Michael O’Flynn says his proposal would deter land hoarding, as the increase in supply of sites would reduce the likelihood of sharp price rises in the future. Photograph: Brenda Fitzsimons

 

Cork property developer Michael O’Flynn has urged the Government to introduce an emergency measure that would involve designating thousands of acres of unzoned land in urban areas for house building.

Mr O’Flynn believes his plan would bring down the price of land, a saving that could then be passed on to home buyers and “revolutionise” the housing crisis here.

In a proposal to Minister for Housing Eoghan Murphy, the Cork developer has suggested that local authorities in rent pressure zones be required to designate land currently without zoning as part of a strategic land reserve (SLR) initiative. He believes this could free up 3,000 acres of land in Dublin and Cork alone, for the building of between 40,000 and 50,000 new homes.

Stumbling block

Mr O’Flynn has proposed an amendment to the Planning and Development (Housing) and Residential Tenancies Act 2016 so that any planning application for strategic housing development on land that is an SLR “shall be deemed to be compliant with the development plan in relation to the zoning of the land”.

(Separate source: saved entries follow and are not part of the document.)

(* ===== verification/SwaMem.v ===== *)
(** Slots for a batch from the two pools: the branch for the hybrid allocator of
    [evict_from_tree_cache] and [alloc_token_slots] of mem_cache/common.py. *)
From S2P Require Import Prelude RadixKey TreeNode EvictPolicy RadixCache RadixInv RadixSplit RadixLeaf RadixLock RadixSpec Allocator.
From S2P Require Import SwaLru SwaCache SwaAbs SwaInv SwaOps SwaNodes SwaEvict SwaLocks SwaSpec SwaReach SwaAlloc.
From stdpp Require Import options.

Abbreviation MS := (ST (SWACache SWAPool)).

(** [evict_from_tree_cache], hybrid allocator. *)
Definition evict_from_hybrid (num_tokens : Z) : MS unit :=
  full_available_size ← st_gets (λ c, SWA.full_available_size (sw_alloc c));
  swa_available_size ← st_gets (λ c, SWA.swa_available_size (sw_alloc c));
  if bool_decide (full_available_size < num_tokens)%Z || bool_decide (swa_available_size < num_tokens)%Z then
    _ ← swa_evict (Z.max 0 (num_tokens - full_available_size)) (Z.max 0 (num_tokens - swa_available_size)); mret tt
  else mret tt.
(** [allocator.alloc(n)] *)
Definition hybrid_alloc (n : nat) : MS (option (list Z)) := λ c,
  match SWA.alloc n (sw_alloc c) with Ok (o, p) => Ok (o, set_sw_alloc p c) | Raise e => Raise e | Running => Running end.
Definition swa_alloc_token_slots (num_tokens : nat) (backup_state : bool) : MS (list Z * option ((list Z * list Z) * (list Z * list Z))) :=
  _ ← evict_from_hybrid (Z.of_nat num_tokens);
  state ← st_gets (λ c, if backup_state then Some (SWA.backup_state (sw_alloc c)) else None);
  out_cache_loc ← hybrid_alloc num_tokens;
  match out_cache_loc with
  | None => st_raise RuntimeError
  | Some out => mret (out, state)
  end.

(** ** What the cache does to its allocator

    The cache calls nothing but [free] and [free_swa] of it, so that what these two keep
    is kept by the cache. *)
Create HintDb keeps.
Section keeps.
Context {A : Type} {alloc : SWAAllocator A} (P : A → Prop).
Context (Pfree : ∀ l a a', P a → sa_free l a = Ok a' → P a') (Pfree_swa : ∀ l a a', P a → sa_free_swa l a = Ok a' → P a').

Definition keeps {B} (m : ST (SWACache A) B) : Prop := ∀ c b c', P (sw_alloc c) → m c = Ok (b, c') → P (sw_alloc c').
Lemma keeps_ret {B} (b : B) : keeps (mret b).
Proof using. by intros c b' c' Hc [= _ <-]. Qed.
Lemma keeps_bind {B C} (m : ST (SWACache A) B) (f : B → ST (SWACache A) C) : keeps m → (∀ b, keeps (f b)) → keeps (m ≫= f).
Proof using.
  intros Hm Hf c b c' Hc. unfold mbind, ST_bind, st_bind. destruct (m c) as [[b1 c1]| |] eqn:E; [|done..]. intros E2. eapply Hf; [|exact E2]. by eapply Hm.
Qed.
Lemma keeps_gets {B} (f : SWACache A → B) : keeps (st_gets f).
Proof using. by intros c b c' Hc [= _ <-]. Qed.
Lemma keeps_lift {B} (r : result B) : keeps (st_lift r).
Proof using. intros c b c' Hc. unfold st_lift. by destruct r; [intros [= _ <-]|..]. Qed.
Lemma keeps_modify f : (∀ c, sw_alloc (f c) = sw_alloc c) → keeps (st_modify f).
Proof using. intros Hf c b c' Hc [= _ <-]. by rewrite Hf. Qed.
Lemma keeps_stuck {B} : keeps (λ _, Running : result (B * SWACache A)).
Proof using. by intros c b c'. Qed.
Lemma keeps_lru {B} sw (m : ST (store * LRUList) B) : keeps (on_lru sw m).
Proof using.
  intros c b c' Hc. unfold on_lru. destruct (m _) as [[b1 [s l]]| |]; [|done..]. intros [= _ <-]. by destruct sw.
Qed.
Lemma keeps_free l : keeps (free l).
Proof using Pfree.
  intros c b c' Hc. unfold free, mbind, ST_bind, st_bind, st_gets, st_lift, st_modify. destruct (sa_free l (sw_alloc c)) eqn:E; [|done..]. intros [= _ <-]. by eapply Pfree.
Qed.
Lemma keeps_free_swa l : keeps (free_swa l).
Proof using Pfree_swa.
  intros c b c' Hc. unfold free_swa, mbind, ST_bind, st_bind, st_gets, st_lift, st_modify. destruct (sa_free_swa l (sw_alloc c)) eqn:E; [|done..]. intros [= _ <-]. by eapply Pfree_swa.
Qed.

(** Walks through a program of the cache. *)
Ltac keep := repeat first
  [ apply keeps_ret | apply keeps_gets | apply keeps_lift | apply keeps_lru | apply keeps_stuck | apply keeps_free | apply keeps_free_swa
  | apply keeps_modify; intros ?; done | progress eauto with keeps
  | apply keeps_bind; [|intros ?]
  | match goal with
    | |- keeps (if ?b then _ else _) => destruct b
    | |- keeps (let '(_, _) := ?r in _) => destruct r
    | |- keeps (match ?o with _ => _ end) => destruct o
    end ].

Lemma keeps_get n : keeps (get_snode n).
Proof using. unfold get_snode. keep. Qed.
Lemma keeps_upd n f : keeps (upd_snode n f).
Proof using. unfold upd_snode, get_snode. keep. Qed.
Lemma keeps_unless t m : keeps (swa_lru_unless t m).
Proof using. unfold swa_lru_unless, swa_lru. keep. Qed.
Hint Resolve keeps_get keeps_upd keeps_unless : keeps.
Lemma keeps_pop n x : keeps (pop_child n x).
Proof using. unfold pop_child, parent_of. keep. Qed.
Hint Resolve keeps_pop : keeps.
Lemma keeps_delete_leaf n : keeps (swa_delete_leaf n).
Proof using. unfold swa_delete_leaf. keep. Qed.
Lemma keeps_delete_tombstones fuel n k : keeps (delete_tombstones fuel n k).
Proof using Pfree. revert n k. induction fuel as [|fuel IH]; intros n k; simpl; [keep|]. unfold parent_of, value_of, full_lru, delete_tombstone_leaf. keep. Qed.
Hint Resolve keeps_delete_leaf keeps_delete_tombstones : keeps.
Lemma keeps_evict_full fuel x want f s : keeps (evict_full fuel x want f s).
Proof using Pfree.
  revert x f s. induction fuel as [|fuel IH]; intros x f s; simpl; [keep|]. unfold evict_full_one, value_of, parent_of, full_lru, iteratively_delete_tombstone_leaf. keep.
Qed.
Lemma keeps_evict_swa fuel x want f s : keeps (evict_swa fuel x want f s).
Proof using Pfree Pfree_swa.
  revert x f s. induction fuel as [|fuel IH]; intros x f s; simpl; [keep|]. unfold evict_swa_one, value_of, parent_of, full_lru, swa_lru, tombstone_internal_node, iteratively_delete_tombstone_leaf. keep.
Qed.
Lemma keeps_evict nt st : keeps (swa_evict nt st).
Proof using Pfree Pfree_swa. unfold swa_evict, full_lru, swa_lru. pose proof keeps_evict_full. pose proof keeps_evict_swa. keep. Qed.
End keeps.

(** ** Slots for a batch *)
Section batch.
Implicit Types (s : client SWAPool) (c : SWACache SWAPool).
Abbreviation reach := (reachable (ps:=1)).

Lemma evict_sizes nt st c r c' : swa_evict nt st c = Ok (r, c') → same_sizes (sw_alloc c) (sw_alloc c').
Proof.
  apply (keeps_evict (λ p, same_sizes (sw_alloc c) p)); [| |done].
  - intros l p p' [E1 E2] Hf. destruct (free_sizes _ _ _ Hf) as [E3 E4]. split; congruence.
  - intros l p p' [E1 E2] Hf. destruct (free_swa_sizes _ _ _ Hf) as [E3 E4]. split; congruence.
Qed.
Lemma reachable_pool s : reach s → swa_pool_ok (sw_alloc (cl_cache s)).
Proof. intros Hr. destruct (reachable_sinv s Hr) as (lv & a & G & H & [Hab HI _ _ _]). rewrite (ab_alloc _ _ Hab). exact (sl_alloc _ _ _ _ _ (ai_slots _ _ _ _ _ HI)). Qed.
(** Both pools are divided between the free slots, the tree and the requests. *)
Lemma pools_divided s (c := cl_cache s) : reach s →
  (SWA.full_available_size (sw_alloc c) + full_evictable_size_ c + full_protected_size_ c + Z.of_nat (length (cl_own s)) = size_full (sw_alloc c))%Z
  ∧ (SWA.swa_available_size (sw_alloc c) + swa_evictable_size_ c + swa_protected_size_ c
     + Z.of_nat (length (filter (λ i, i ∈ backed_slots (sw_alloc c)) (cl_own s))) = size_swa (sw_alloc c))%Z.
Proof.
  intros Hr. pose proof (reachable_pool s Hr) as Hp. fold c in Hp. destruct (pool_conserved _ Hp) as [<- <-]. pose proof (reachable_slots s Hr) as Hu%Permutation_length.
  pose proof (reachable_windows s Hr (λ i, backed_used _ i Hp)) as Hb%Permutation_length. rewrite length_app in Hu, Hb. fold c in Hu, Hb.
  destruct (reachable_sinv s Hr) as (lv & a & G & H & [Hab HI _ _ _]). pose proof (full_sizes _ _ _ _ _ _ Hab HI) as E1. pose proof (swa_sizes _ _ _ _ _ _ Hab HI) as E2. fold c in E1, E2.
  unfold size, set_size. simpl in Hu, Hb |- *. unfold size, set_size in Hu, Hb. split; lia.
Qed.
Record made_room s (n : Z) (c' : SWACache SWAPool) : Prop := {
  mr_reach : reach (MkClient c' (cl_locks s) (cl_own s));
  mr_full : (SWA.full_available_size (sw_alloc c') + full_evictable_size_ c' = SWA.full_available_size (sw_alloc (cl_cache s)) + full_evictable_size_ (cl_cache s))%Z;
  mr_swa : (SWA.swa_available_size (sw_alloc c') + swa_evictable_size_ c' = SWA.swa_available_size (sw_alloc (cl_cache s)) + swa_evictable_size_ (cl_cache s))%Z;
  mr_full_enough : (n <= SWA.full_available_size (sw_alloc c'))%Z ∨ full_evictable_size_ c' = 0%Z;
  mr_swa_enough : (n <= SWA.swa_available_size (sw_alloc c'))%Z ∨ swa_evictable_size_ c' = 0%Z;
  mr_locks : ∀ h, h ∈ cl_locks s → lock_kept (cl_cache s) c' h;
}.
Lemma evict_hybrid_ok s n : reach s → ∃ c', evict_from_hybrid n (cl_cache s) = Ok (tt, c') ∧ made_room s n c'.
Proof.
  intros Hr. destruct (reachable_sinv s Hr) as (lv & a & G & H & Hs). set (c := cl_cache s). unfold evict_from_hybrid, st_gets, mbind, ST_bind, st_bind.
  set (fa := SWA.full_available_size (sw_alloc c)). set (sa := SWA.swa_available_size (sw_alloc c)).
  destruct (bool_decide (fa < n)%Z || bool_decide (sa < n)%Z) eqn:Hb.
  - destruct (evict_call s _ _ _ _ Hs (Z.max 0 (n - fa)) (Z.max 0 (n - sa))) as (f & w & c' & lv' & a' & G' & E & Hs' & Hf & Hw & Epf & Eps & Hnt & Hst & Hlk & Hbk).
    fold c in E, Hf, Hw, Epf, Eps, Hlk, Hbk. rewrite E. exists c'. split; [done|].
    assert (reach (MkClient c' (cl_locks s) (cl_own s))) as Hr' by (eapply (reach_step s _ (CEvict _ _)); [done|exact I|]; simpl; fold c; by rewrite E).
    destruct (pools_divided s Hr) as [D1 D2]. destruct (pools_divided _ Hr') as [D3 D4]. simpl in D3, D4. fold c in D1, D2. destruct (evict_sizes _ _ _ _ _ E) as [S1 S2].
    assert (length (filter (λ i, i ∈ backed_slots (sw_alloc c')) (cl_own s)) = length (filter (λ i, i ∈ backed_slots (sw_alloc c)) (cl_own s))) as Ef.
    { f_equal. apply filter_ext_in. intros i Hi. by apply Hbk. }
    fold fa in D1. fold sa in D2. split; try done; fold c; fold fa; fold sa; lia.
  - apply orb_false_iff in Hb as [H1%bool_decide_eq_false H2%bool_decide_eq_false]. exists c. split; [done|]. split; try done; fold c; fold fa; fold sa; [by destruct s|left; lia|left; lia|].
    intros h Hh. by eapply locks_hold.
Qed.

(** [alloc] in a reachable state. *)
Lemma hybrid_alloc_ok s n : reach s →
  if decide (Z.of_nat n <= SWA.available_size (sw_alloc (cl_cache s)))%Z
  then ∃ out p, hybrid_alloc n (cl_cache s) = Ok (Some out, set_sw_alloc p (cl_cache s)) ∧ length out = n ∧ allocated (sw_alloc (cl_cache s)) out p
    ∧ reach (MkClient (set_sw_alloc p (cl_cache s)) (cl_locks s) (out ++ cl_own s))
  else hybrid_alloc n (cl_cache s) = Ok (None, set_sw_alloc (sw_alloc (cl_cache s)) (cl_cache s)).
Proof.
  intros Hr. pose proof (reachable_pool s Hr) as Hp. pose proof (alloc_pool_spec _ n Hp) as Ha. unfold hybrid_alloc. case_decide; [|by rewrite Ha].
  destruct Ha as (out & p & E & El & Hal). rewrite E. exists out, p. split_and!; try done. eapply (reach_step s _ (CAlloc out p)); [done| |done].
  destruct Hal as [Hok Hnd Hfr Hu Hb]. simpl. split_and!; try done. intros i Hi. rewrite Hb, elem_of_union, elem_of_list_to_set. tauto.
Qed.
Definition slots_enough c (n : nat) : Prop :=
  (Z.of_nat n <= SWA.full_available_size (sw_alloc c) + full_evictable_size_ c)%Z ∧ (Z.of_nat n <= SWA.swa_available_size (sw_alloc c) + swa_evictable_size_ c)%Z.
#[global] Instance slots_enough_dec c n : Decision (slots_enough c n) := and_dec _ _.
Lemma alloc_slots_iff s n backup : reach s →
  if decide (slots_enough (cl_cache s) n)
  then ∃ out st c', swa_alloc_token_slots n backup (cl_cache s) = Ok ((out, st), c') ∧ length out = n ∧ NoDup out ∧ (∀ i, i ∈ out → (i ∉ cl_own s) ∧ i ∈ backed_slots (sw_alloc c'))
    ∧ reach (MkClient c' (cl_locks s) (out ++ cl_own s)) ∧ (∀ h, h ∈ cl_locks s → lock_kept (cl_cache s) c' h)
  else swa_alloc_token_slots n backup (cl_cache s) = Raise RuntimeError.
Proof.
  intros Hr. destruct (evict_hybrid_ok s (Z.of_nat n) Hr) as (c1 & E1 & [Hr1 Ef Es Hf Hs Hlk]). pose proof (hybrid_alloc_ok _ n Hr1) as Ha. simpl in Ha.
  destruct (reachable_sinv _ Hr1) as (lv & a & G & H & [Hab HI _ _ _]). destruct (swa_evictable_nonneg _ _ _ _ _ _ Hab HI) as [N1 N2]. simpl in N1, N2.
  assert (slots_enough (cl_cache s) n ↔ (Z.of_nat n <= SWA.available_size (sw_alloc c1))%Z) as Hiff by (unfold slots_enough, SWA.available_size; lia).
  unfold swa_alloc_token_slots, mbind, ST_bind, st_bind. rewrite E1. unfold st_gets. destruct (decide (slots_enough _ _)) as [Hn|Hn]; rewrite Hiff in Hn.
  - rewrite decide_True in Ha by done. destruct Ha as (out & p & E & El & Hal & Hr2). rewrite E. eexists out, _, _. split_and!; [done|done|apply Hal| |done|done].
    intros i Hi. split; [|simpl; rewrite (al_backed _ _ _ Hal), elem_of_union, elem_of_list_to_set; by right].
    intros Ho. apply (al_fresh _ _ _ Hal i Hi). pose proof (reachable_slots _ Hr1) as Hp. simpl in Hp. apply elem_of_elements. rewrite <-Hp, elem_of_app. by right.
  - rewrite decide_False in Ha by done. by rewrite Ha.
Qed.
End batch.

This would eliminate a stumbling block to the development of land that is not zoned for residential purposes.

To qualify for the SLR designation, the owners and developers of the lands would have to meet certain conditions.

Sufficient funding

These include being able to demonstrate that they hold the title to the land, that sufficient funding is in place for a development, and that the site could be serviced within a specified timeframe.

The builder would also have to give a commitment to begin construction within a timeframe set down in ministerial guidelines. A failure to do so would lead to the loss of planning permission, and a ban of six years on the site being zoned for development.

Any development would have to be sustainable in terms of local amenities and public transport, and would have to include social and affordable housing. To avoid price speculation, he is also prepared to consider that a “certificate of reasonable value” be placed on each site.

Mr O’Flynn believes his proposal would deter land hoarding, as the increase in supply of sites would reduce the likelihood of sharp price rises in the future.

“We are not dealing with the present housing crisis, which is calling for an immediate supply of housing that is affordable,” Mr O’Flynn told The Irish Times.

“Housing is too expensive and the price of land is too expensive. If we don’t face up to this now, we’re not going to fix the housing crisis. I’m not saying this is an overnight solution but it will start to solve the problem.”

Existing legislation

The measure would be linked to the existing emergency legislation for strategic housing development, which allows for fast-track planning applications to be made to An Bord Pleanála for developments of 100 or more units.

This legislation is due to expire on December 31st, 2019, with a provision to extend it by two years.

Mr O’Flynn believes that between 45,000 and 50,000 houses are required annually here in the “next number of years” to meet demand.